**Exercise requirements**
The data below holds the lines to copy: everything from the line containing "Lemma Zdigits2_shift (m" to the line containing "nothing. No other bit is read. *)", both ends included, set down exactly.

**Exercise data**
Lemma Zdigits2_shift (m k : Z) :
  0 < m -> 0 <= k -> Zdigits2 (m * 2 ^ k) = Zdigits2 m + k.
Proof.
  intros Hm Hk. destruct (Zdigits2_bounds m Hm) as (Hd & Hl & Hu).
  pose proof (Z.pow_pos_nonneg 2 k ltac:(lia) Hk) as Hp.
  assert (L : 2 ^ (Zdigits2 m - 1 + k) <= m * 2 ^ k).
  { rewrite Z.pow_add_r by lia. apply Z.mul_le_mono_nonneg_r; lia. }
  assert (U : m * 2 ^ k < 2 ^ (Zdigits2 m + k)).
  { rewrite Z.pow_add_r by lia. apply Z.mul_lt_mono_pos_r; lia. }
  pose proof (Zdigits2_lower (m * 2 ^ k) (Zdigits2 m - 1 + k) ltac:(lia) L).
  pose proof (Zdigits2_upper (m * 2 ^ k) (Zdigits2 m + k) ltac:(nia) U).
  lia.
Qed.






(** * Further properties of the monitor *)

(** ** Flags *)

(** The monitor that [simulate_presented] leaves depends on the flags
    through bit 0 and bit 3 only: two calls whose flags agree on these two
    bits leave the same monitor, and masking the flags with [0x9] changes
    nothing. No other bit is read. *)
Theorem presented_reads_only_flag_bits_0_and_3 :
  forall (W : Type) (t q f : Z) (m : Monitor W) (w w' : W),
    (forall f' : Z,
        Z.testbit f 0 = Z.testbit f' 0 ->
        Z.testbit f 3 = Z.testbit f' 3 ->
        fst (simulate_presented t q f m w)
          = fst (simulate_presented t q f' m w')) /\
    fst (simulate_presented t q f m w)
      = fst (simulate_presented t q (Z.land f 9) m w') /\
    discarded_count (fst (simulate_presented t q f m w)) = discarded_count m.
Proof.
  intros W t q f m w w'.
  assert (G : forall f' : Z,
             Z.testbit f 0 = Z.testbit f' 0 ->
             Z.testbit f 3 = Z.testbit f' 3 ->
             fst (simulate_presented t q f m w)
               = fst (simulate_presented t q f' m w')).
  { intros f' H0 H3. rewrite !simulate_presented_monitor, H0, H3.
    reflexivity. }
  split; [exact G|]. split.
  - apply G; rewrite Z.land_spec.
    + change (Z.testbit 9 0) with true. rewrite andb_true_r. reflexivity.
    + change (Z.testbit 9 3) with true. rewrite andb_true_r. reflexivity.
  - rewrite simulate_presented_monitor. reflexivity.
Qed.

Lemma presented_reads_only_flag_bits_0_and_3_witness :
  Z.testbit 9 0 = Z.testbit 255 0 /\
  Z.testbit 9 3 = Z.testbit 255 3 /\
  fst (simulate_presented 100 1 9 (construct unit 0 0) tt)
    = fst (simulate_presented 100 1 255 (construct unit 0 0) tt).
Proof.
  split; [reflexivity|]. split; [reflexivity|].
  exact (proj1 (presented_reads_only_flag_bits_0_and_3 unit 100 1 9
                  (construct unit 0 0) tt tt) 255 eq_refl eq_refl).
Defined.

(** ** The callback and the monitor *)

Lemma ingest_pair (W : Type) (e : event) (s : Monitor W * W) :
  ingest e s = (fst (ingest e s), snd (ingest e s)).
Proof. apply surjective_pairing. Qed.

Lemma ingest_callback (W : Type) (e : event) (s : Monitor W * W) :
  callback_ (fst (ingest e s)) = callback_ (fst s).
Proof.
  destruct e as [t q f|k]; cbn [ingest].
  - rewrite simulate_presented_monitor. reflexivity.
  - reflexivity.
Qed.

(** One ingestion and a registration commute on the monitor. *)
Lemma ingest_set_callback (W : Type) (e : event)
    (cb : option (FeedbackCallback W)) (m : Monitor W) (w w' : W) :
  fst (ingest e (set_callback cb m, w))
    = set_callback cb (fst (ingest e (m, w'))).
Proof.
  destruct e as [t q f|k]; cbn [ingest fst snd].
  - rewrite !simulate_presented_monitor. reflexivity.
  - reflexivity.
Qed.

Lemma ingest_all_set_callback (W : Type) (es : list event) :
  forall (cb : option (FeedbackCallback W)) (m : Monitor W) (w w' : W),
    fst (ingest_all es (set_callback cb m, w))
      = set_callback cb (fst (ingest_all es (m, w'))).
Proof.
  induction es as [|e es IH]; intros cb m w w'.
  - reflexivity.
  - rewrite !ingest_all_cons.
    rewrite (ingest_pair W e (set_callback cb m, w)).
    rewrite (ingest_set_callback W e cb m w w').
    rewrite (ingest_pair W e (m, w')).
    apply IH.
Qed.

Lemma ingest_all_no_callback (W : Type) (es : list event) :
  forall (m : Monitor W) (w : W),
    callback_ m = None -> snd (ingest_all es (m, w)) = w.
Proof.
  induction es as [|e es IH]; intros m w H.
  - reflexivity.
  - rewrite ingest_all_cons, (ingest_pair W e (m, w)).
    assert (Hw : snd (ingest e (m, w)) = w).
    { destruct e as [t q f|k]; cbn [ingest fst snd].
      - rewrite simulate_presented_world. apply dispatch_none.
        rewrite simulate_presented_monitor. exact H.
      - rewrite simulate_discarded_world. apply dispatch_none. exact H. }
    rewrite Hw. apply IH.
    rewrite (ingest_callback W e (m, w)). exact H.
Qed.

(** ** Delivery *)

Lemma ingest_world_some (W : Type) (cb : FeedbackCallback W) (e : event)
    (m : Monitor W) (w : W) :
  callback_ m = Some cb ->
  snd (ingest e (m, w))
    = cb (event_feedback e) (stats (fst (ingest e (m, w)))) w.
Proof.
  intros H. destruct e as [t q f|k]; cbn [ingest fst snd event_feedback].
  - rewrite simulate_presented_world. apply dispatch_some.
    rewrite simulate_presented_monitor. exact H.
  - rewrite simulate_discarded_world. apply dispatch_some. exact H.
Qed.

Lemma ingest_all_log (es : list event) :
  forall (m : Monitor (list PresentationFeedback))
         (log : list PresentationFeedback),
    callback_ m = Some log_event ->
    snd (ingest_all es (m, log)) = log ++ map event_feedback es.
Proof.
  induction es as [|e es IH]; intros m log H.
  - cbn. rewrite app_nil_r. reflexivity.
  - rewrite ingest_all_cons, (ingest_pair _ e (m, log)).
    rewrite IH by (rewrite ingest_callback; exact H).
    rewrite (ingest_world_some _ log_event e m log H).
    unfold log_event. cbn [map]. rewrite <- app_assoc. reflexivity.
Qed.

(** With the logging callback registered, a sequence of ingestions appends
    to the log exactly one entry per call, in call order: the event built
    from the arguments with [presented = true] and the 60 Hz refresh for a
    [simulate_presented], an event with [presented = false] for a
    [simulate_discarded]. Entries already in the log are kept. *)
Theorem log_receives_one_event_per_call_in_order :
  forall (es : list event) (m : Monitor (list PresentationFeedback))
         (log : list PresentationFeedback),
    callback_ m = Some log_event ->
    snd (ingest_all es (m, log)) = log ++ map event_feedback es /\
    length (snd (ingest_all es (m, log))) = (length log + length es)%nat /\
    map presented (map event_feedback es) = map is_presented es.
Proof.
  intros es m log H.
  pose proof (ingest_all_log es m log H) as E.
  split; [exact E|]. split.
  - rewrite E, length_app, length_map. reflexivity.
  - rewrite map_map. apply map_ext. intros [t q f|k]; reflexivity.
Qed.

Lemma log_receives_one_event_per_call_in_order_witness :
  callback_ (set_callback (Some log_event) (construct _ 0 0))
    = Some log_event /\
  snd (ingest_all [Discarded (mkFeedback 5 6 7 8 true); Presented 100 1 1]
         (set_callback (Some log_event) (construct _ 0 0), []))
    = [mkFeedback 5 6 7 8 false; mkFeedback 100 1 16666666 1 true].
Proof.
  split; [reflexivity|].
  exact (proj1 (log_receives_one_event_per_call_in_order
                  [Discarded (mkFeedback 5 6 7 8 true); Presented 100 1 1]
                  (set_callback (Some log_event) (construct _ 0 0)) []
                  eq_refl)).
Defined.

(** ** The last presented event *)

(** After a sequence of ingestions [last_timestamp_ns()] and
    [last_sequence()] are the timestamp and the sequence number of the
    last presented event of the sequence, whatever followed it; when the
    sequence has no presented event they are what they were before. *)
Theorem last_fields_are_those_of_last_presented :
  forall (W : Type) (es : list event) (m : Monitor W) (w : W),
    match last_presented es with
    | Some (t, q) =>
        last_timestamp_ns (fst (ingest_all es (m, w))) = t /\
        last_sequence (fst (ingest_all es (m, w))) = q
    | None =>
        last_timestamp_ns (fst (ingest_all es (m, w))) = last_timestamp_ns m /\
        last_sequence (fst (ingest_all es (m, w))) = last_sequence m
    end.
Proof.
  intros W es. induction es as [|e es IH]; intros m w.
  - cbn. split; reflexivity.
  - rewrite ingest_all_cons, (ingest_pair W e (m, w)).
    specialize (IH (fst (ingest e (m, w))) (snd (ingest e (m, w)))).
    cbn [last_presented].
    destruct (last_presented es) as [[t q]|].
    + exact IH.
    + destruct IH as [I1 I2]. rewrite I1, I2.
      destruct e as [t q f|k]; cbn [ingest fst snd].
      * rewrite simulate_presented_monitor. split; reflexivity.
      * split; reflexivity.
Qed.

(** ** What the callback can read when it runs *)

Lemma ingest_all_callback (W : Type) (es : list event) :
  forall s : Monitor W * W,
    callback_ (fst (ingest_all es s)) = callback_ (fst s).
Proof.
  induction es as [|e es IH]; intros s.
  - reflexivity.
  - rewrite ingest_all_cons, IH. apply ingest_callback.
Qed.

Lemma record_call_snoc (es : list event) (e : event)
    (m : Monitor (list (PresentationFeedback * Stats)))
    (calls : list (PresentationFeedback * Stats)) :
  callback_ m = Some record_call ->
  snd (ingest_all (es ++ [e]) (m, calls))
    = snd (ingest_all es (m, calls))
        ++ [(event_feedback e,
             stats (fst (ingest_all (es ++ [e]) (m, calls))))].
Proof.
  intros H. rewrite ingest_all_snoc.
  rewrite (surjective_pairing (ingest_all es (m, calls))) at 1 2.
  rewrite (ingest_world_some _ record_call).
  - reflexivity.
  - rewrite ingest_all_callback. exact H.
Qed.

---

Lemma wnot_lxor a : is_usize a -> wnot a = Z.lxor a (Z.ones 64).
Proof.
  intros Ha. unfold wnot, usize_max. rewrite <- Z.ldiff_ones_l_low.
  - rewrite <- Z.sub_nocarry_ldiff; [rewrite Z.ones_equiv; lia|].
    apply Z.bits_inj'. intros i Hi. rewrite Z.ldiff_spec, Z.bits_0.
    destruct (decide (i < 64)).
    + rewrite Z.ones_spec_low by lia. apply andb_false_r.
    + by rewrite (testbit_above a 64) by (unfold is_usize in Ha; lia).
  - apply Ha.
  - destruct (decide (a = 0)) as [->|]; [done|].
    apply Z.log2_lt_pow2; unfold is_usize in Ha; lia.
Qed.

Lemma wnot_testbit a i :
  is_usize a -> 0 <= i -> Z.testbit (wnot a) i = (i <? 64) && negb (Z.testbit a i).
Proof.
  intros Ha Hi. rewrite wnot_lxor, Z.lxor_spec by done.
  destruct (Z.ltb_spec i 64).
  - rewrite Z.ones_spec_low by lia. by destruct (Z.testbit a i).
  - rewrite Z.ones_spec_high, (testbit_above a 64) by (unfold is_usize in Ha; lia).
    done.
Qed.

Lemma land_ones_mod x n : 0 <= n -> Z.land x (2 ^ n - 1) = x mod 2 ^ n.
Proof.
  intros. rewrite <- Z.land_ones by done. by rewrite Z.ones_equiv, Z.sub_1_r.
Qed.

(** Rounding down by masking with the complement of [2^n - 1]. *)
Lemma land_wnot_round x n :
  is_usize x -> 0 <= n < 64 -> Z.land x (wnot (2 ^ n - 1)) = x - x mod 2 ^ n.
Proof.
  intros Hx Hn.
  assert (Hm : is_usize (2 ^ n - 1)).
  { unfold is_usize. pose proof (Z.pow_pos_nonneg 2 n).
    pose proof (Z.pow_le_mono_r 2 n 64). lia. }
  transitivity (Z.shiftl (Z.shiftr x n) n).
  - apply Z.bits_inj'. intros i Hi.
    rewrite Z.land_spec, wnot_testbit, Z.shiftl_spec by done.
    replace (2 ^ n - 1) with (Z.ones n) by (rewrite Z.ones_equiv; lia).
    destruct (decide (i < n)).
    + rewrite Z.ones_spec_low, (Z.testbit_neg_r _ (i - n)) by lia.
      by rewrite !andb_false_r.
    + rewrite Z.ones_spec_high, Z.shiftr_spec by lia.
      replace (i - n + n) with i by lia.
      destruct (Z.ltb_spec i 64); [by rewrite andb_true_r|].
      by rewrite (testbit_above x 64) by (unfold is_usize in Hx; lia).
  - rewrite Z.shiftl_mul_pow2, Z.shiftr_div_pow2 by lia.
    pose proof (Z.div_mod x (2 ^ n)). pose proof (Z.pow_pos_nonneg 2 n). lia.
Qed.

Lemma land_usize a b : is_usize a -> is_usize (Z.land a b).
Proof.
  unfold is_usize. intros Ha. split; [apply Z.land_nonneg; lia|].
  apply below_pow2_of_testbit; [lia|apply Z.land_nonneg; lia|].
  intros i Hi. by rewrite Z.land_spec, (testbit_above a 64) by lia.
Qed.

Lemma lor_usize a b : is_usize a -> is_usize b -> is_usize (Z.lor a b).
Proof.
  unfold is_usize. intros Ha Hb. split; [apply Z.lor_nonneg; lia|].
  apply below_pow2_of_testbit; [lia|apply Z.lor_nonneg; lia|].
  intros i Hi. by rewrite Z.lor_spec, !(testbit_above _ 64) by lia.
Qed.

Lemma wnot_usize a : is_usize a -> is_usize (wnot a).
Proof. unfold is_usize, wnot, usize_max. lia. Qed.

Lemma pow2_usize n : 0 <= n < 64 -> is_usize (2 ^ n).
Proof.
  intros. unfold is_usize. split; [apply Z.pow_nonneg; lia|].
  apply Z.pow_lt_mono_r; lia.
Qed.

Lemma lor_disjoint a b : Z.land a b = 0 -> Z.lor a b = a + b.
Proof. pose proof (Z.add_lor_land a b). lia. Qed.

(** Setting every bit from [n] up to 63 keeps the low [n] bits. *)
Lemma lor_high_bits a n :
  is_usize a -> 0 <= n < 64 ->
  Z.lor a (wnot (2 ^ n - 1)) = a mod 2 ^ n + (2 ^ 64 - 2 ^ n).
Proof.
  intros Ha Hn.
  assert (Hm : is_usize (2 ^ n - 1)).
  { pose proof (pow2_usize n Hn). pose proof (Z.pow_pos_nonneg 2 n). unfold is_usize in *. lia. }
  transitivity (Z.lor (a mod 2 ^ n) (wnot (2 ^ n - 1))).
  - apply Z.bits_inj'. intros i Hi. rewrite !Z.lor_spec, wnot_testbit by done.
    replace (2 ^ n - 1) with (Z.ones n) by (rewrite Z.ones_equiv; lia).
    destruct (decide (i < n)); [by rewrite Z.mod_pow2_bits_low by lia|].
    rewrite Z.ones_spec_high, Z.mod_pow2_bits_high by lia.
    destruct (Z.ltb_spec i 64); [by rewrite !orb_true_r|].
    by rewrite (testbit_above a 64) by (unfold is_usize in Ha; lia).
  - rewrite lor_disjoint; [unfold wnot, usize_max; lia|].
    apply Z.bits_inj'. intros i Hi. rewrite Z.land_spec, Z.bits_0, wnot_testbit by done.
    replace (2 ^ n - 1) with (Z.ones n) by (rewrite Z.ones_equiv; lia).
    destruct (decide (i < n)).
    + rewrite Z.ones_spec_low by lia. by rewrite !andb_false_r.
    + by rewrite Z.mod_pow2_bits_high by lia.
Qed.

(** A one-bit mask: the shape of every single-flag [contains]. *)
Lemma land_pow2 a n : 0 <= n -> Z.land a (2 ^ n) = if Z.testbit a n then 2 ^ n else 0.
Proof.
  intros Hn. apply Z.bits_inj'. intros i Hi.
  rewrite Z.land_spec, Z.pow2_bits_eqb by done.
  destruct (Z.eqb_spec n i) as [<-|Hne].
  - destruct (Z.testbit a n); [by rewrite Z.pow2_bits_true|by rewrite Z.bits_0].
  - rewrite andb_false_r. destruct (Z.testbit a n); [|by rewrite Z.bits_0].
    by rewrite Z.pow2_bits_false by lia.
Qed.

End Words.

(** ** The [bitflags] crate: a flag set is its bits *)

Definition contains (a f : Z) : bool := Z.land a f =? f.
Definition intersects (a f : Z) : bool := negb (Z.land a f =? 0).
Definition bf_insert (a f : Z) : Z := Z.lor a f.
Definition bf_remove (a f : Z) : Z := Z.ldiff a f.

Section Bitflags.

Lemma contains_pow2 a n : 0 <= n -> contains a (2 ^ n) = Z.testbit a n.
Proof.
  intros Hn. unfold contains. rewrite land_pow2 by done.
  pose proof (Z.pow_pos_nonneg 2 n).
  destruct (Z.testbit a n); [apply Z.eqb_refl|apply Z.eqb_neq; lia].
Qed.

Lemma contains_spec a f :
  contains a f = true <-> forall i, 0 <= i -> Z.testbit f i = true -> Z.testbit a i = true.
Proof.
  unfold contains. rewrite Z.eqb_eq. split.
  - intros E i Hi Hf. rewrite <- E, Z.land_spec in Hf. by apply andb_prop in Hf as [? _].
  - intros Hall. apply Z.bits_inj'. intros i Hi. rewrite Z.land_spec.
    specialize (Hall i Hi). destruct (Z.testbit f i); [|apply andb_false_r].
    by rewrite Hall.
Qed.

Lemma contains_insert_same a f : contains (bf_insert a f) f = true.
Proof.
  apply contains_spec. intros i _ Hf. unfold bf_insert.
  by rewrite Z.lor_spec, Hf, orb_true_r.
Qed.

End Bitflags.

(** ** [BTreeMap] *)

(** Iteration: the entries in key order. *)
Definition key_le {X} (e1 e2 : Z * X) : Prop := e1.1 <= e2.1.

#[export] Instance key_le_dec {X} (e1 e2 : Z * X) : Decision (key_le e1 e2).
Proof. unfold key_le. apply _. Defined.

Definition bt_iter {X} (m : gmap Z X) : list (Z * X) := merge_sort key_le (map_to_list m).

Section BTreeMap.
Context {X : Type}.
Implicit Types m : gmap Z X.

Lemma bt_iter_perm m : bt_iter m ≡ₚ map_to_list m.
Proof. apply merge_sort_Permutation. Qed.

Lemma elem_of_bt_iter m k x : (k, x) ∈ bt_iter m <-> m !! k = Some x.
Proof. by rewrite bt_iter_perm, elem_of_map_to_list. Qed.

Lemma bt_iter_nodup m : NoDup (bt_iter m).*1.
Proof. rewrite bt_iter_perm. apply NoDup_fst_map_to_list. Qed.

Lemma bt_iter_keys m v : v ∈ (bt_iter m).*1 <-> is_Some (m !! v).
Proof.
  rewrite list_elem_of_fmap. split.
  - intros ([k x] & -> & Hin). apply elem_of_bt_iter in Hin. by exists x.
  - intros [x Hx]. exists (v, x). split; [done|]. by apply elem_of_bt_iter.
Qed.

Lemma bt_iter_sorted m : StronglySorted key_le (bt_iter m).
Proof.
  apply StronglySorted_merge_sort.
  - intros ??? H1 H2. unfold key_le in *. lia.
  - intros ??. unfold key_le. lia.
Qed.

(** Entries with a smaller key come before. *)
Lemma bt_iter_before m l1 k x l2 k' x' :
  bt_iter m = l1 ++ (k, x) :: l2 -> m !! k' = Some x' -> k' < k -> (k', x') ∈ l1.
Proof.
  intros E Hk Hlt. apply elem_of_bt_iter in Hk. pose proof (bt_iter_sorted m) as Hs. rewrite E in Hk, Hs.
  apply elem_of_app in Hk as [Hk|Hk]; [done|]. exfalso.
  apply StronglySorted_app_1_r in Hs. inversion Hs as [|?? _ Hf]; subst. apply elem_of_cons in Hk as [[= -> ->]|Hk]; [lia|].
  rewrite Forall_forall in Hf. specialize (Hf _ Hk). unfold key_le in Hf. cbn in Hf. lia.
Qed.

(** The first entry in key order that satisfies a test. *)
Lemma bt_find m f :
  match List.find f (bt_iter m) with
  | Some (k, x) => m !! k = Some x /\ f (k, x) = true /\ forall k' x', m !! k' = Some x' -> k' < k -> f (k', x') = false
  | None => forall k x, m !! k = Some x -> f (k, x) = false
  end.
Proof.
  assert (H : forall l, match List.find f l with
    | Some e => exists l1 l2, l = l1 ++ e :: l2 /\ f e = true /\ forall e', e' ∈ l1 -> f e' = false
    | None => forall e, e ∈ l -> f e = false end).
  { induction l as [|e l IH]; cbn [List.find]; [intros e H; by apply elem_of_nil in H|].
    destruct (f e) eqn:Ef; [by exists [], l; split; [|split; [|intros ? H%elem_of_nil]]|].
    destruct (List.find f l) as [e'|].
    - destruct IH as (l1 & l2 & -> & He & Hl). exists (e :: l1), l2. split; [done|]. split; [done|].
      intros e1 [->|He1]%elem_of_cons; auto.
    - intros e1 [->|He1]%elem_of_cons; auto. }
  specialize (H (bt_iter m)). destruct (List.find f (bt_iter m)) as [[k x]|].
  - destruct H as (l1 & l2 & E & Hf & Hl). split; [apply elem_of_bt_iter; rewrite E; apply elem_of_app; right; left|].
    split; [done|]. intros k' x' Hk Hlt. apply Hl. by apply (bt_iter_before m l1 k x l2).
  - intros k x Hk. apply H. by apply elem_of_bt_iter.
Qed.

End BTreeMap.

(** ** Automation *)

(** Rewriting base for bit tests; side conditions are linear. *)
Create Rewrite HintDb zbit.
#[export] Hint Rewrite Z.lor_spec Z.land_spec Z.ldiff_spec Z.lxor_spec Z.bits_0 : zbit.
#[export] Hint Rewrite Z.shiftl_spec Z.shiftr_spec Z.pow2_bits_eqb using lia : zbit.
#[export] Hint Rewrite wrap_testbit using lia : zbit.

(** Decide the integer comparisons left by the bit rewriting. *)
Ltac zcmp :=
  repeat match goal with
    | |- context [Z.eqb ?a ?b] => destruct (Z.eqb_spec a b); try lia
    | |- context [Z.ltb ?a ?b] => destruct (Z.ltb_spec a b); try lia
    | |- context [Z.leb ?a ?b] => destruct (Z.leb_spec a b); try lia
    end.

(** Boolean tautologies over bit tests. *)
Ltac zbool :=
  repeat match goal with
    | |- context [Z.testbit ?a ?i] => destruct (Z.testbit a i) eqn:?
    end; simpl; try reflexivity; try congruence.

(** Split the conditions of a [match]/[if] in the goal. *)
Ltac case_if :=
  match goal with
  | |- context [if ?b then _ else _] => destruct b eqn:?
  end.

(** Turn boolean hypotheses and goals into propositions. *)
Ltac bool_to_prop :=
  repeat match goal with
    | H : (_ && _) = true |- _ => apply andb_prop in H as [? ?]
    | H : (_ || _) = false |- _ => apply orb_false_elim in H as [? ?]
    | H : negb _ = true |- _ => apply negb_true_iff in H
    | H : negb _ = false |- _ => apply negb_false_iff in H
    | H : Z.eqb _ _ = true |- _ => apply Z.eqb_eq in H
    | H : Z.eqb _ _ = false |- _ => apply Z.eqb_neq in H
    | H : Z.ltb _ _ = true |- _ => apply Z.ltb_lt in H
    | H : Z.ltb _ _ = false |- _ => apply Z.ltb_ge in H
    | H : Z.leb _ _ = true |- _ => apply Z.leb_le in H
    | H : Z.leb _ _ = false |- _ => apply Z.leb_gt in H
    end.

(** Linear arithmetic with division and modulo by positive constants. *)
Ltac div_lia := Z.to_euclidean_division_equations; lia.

* * *

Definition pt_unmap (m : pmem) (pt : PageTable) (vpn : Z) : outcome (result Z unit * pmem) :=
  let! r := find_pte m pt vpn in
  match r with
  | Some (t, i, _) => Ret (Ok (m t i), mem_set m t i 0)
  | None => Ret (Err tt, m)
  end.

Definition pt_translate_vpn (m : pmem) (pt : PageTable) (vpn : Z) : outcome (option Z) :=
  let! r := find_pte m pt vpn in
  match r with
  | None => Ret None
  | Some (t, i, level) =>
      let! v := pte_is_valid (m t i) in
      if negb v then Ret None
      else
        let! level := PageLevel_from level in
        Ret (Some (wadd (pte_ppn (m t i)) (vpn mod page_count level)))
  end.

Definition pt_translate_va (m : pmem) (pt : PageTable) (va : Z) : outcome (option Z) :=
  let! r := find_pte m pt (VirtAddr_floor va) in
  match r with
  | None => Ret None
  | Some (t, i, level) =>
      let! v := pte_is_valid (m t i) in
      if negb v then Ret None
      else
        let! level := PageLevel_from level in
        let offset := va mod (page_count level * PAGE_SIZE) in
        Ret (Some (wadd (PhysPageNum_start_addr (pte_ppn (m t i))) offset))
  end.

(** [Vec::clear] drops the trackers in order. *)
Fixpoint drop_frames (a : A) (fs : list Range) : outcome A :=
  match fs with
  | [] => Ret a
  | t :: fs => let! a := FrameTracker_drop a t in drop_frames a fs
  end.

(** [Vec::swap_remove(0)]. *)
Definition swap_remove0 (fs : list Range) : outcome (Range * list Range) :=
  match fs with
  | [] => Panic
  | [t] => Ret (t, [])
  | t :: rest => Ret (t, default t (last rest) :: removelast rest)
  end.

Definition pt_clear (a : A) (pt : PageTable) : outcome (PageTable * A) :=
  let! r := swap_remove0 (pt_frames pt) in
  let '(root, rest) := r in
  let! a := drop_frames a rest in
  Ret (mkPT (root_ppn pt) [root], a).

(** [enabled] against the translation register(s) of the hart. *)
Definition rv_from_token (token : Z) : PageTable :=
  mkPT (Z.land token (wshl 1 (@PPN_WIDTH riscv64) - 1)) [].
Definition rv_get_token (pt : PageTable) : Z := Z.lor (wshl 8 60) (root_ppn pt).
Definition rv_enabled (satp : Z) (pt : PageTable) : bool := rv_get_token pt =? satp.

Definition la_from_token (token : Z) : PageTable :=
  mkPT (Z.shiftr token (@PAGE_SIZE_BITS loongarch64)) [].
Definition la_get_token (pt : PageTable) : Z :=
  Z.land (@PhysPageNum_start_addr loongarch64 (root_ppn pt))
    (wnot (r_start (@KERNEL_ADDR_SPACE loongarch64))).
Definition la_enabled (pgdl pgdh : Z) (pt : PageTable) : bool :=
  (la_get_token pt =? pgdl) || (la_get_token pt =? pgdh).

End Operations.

**Solution to the exercise**
Lemma Zdigits2_shift (m k : Z) :
  0 < m -> 0 <= k -> Zdigits2 (m * 2 ^ k) = Zdigits2 m + k.
Proof.
  intros Hm Hk. destruct (Zdigits2_bounds m Hm) as (Hd & Hl & Hu).
  pose proof (Z.pow_pos_nonneg 2 k ltac:(lia) Hk) as Hp.
  assert (L : 2 ^ (Zdigits2 m - 1 + k) <= m * 2 ^ k).
  { rewrite Z.pow_add_r by lia. apply Z.mul_le_mono_nonneg_r; lia. }
  assert (U : m * 2 ^ k < 2 ^ (Zdigits2 m + k)).
  { rewrite Z.pow_add_r by lia. apply Z.mul_lt_mono_pos_r; lia. }
  pose proof (Zdigits2_lower (m * 2 ^ k) (Zdigits2 m - 1 + k) ltac:(lia) L).
  pose proof (Zdigits2_upper (m * 2 ^ k) (Zdigits2 m + k) ltac:(nia) U).
  lia.
Qed.






(** * Further properties of the monitor *)

(** ** Flags *)

(** The monitor that [simulate_presented] leaves depends on the flags
    through bit 0 and bit 3 only: two calls whose flags agree on these two
    bits leave the same monitor, and masking the flags with [0x9] changes
    nothing. No other bit is read. *)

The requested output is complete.